(Data for processing):
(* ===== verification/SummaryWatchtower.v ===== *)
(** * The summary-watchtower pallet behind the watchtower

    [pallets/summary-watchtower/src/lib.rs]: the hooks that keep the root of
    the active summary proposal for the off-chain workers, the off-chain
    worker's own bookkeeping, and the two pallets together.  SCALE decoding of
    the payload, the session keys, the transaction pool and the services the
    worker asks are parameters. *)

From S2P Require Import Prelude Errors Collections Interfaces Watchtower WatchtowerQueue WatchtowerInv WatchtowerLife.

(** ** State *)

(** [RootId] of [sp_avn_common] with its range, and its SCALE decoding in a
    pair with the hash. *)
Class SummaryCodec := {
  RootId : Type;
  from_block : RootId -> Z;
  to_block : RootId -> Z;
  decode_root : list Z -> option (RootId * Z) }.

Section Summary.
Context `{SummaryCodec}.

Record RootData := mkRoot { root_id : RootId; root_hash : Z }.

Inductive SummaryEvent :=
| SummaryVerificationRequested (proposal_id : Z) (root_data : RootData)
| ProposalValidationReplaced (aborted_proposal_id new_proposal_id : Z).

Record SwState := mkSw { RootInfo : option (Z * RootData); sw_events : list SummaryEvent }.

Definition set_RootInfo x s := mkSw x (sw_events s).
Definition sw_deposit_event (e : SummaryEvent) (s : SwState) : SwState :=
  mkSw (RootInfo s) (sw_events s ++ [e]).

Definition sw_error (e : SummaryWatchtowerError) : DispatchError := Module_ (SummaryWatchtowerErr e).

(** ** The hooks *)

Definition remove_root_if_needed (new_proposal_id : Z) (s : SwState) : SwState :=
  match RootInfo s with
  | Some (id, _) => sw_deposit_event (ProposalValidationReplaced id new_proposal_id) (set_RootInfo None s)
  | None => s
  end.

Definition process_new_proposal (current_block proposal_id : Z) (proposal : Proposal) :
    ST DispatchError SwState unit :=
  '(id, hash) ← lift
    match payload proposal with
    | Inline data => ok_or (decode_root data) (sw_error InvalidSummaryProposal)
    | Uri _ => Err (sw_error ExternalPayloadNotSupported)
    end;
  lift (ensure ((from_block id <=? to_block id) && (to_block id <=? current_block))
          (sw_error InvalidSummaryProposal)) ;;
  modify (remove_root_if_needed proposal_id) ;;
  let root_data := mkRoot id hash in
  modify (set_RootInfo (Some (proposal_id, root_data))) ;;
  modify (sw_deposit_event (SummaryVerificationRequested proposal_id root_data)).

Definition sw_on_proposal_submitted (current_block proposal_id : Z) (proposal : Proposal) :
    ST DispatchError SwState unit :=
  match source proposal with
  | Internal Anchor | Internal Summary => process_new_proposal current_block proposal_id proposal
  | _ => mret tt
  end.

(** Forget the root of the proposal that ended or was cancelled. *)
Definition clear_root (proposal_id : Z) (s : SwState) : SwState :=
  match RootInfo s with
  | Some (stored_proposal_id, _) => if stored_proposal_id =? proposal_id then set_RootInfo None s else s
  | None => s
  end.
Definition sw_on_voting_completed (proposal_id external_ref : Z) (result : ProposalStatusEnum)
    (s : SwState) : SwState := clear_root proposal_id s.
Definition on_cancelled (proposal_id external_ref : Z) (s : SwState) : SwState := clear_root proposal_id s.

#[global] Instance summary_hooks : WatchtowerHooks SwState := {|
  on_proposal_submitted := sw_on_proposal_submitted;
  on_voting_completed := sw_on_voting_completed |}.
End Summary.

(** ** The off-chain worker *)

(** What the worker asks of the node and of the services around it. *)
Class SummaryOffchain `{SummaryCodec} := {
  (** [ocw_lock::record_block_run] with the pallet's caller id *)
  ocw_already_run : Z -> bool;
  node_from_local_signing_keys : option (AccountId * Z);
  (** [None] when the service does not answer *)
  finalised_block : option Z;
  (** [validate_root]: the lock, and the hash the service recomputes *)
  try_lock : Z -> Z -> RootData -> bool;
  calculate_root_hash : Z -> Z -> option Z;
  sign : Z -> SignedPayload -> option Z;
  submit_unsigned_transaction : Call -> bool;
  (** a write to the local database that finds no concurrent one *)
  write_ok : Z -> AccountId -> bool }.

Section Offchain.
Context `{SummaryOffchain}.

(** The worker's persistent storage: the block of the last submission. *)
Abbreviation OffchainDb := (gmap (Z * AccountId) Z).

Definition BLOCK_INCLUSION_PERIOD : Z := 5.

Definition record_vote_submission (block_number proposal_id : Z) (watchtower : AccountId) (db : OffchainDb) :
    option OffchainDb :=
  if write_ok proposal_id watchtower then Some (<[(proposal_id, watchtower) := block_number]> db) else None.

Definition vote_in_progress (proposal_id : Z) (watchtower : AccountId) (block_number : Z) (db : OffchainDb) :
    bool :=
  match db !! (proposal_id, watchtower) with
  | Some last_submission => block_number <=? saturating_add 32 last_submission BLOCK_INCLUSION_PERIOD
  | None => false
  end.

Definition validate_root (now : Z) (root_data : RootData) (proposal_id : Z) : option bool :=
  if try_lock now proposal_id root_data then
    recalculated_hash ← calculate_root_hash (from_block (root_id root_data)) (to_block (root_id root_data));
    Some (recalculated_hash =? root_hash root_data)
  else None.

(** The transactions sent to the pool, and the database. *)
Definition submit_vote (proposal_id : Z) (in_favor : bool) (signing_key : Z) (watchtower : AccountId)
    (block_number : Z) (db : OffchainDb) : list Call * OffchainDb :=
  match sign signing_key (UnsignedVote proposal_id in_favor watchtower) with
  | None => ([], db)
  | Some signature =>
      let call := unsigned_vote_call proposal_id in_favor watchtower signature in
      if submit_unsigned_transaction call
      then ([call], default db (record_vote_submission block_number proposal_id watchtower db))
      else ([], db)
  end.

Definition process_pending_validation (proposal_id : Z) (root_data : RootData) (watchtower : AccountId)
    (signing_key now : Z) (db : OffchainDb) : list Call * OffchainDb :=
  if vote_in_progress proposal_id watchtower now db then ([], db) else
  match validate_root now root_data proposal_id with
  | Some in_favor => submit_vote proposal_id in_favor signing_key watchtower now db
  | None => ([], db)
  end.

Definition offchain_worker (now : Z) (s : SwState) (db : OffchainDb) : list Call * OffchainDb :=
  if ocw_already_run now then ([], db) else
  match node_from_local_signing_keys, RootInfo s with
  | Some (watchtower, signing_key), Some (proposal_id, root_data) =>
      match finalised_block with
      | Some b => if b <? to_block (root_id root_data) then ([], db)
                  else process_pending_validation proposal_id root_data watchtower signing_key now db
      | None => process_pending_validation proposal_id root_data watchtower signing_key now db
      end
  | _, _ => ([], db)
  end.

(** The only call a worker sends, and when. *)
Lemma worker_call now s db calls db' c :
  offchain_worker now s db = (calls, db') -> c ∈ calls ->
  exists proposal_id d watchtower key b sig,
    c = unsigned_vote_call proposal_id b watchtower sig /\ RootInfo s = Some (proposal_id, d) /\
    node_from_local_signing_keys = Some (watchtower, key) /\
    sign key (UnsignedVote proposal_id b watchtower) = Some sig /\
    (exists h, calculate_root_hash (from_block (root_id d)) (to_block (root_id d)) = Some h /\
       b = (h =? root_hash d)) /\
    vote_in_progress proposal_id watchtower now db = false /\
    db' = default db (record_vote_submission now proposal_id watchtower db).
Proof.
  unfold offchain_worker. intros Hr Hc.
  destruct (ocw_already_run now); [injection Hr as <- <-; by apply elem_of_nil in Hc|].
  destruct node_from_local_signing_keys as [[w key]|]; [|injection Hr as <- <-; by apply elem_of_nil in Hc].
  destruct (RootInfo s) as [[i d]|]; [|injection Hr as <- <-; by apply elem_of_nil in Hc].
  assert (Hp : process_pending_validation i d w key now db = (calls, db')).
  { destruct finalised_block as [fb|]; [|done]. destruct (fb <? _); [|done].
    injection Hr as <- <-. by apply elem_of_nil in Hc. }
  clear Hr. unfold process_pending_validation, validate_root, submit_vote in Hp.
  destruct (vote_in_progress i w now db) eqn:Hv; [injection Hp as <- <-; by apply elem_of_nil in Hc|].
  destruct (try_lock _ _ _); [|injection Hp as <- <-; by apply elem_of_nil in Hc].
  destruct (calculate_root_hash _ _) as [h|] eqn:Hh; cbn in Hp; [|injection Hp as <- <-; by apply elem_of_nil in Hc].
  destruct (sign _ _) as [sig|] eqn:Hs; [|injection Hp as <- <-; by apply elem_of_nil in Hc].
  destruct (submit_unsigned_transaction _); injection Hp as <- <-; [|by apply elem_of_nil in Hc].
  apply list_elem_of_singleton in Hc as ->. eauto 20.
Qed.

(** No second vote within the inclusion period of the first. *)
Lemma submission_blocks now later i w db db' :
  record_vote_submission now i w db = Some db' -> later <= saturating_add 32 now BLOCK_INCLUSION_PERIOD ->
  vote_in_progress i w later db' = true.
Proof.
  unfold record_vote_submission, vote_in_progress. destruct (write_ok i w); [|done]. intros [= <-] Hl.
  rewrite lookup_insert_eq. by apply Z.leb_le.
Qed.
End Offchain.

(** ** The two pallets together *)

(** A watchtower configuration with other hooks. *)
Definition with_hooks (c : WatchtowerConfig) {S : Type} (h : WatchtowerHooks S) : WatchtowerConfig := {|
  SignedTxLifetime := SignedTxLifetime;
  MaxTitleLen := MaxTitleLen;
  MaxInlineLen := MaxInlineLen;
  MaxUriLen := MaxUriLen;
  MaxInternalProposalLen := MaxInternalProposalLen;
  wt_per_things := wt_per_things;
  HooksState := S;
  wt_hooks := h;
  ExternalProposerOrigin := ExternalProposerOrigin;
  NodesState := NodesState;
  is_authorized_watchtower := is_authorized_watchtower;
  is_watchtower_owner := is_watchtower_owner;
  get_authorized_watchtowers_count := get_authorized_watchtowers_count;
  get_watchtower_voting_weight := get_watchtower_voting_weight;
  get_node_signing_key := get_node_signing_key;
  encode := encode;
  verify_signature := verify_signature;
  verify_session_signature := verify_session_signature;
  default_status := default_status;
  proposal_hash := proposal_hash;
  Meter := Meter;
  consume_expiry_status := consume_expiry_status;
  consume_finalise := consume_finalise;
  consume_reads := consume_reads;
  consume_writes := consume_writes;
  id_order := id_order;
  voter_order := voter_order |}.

(Task to carry out): Every line from the line containing "(fb <? _); [|done]." through the line containing "clear Hr. unfold" in the records above must be retyped exactly. Leave out the rest.

(Exercise output):
  { destruct finalised_block as [fb|]; [|done]. destruct (fb <? _); [|done].
    injection Hr as <- <-. by apply elem_of_nil in Hc. }
  clear Hr. unfold process_pending_validation, validate_root, submit_vote in Hp.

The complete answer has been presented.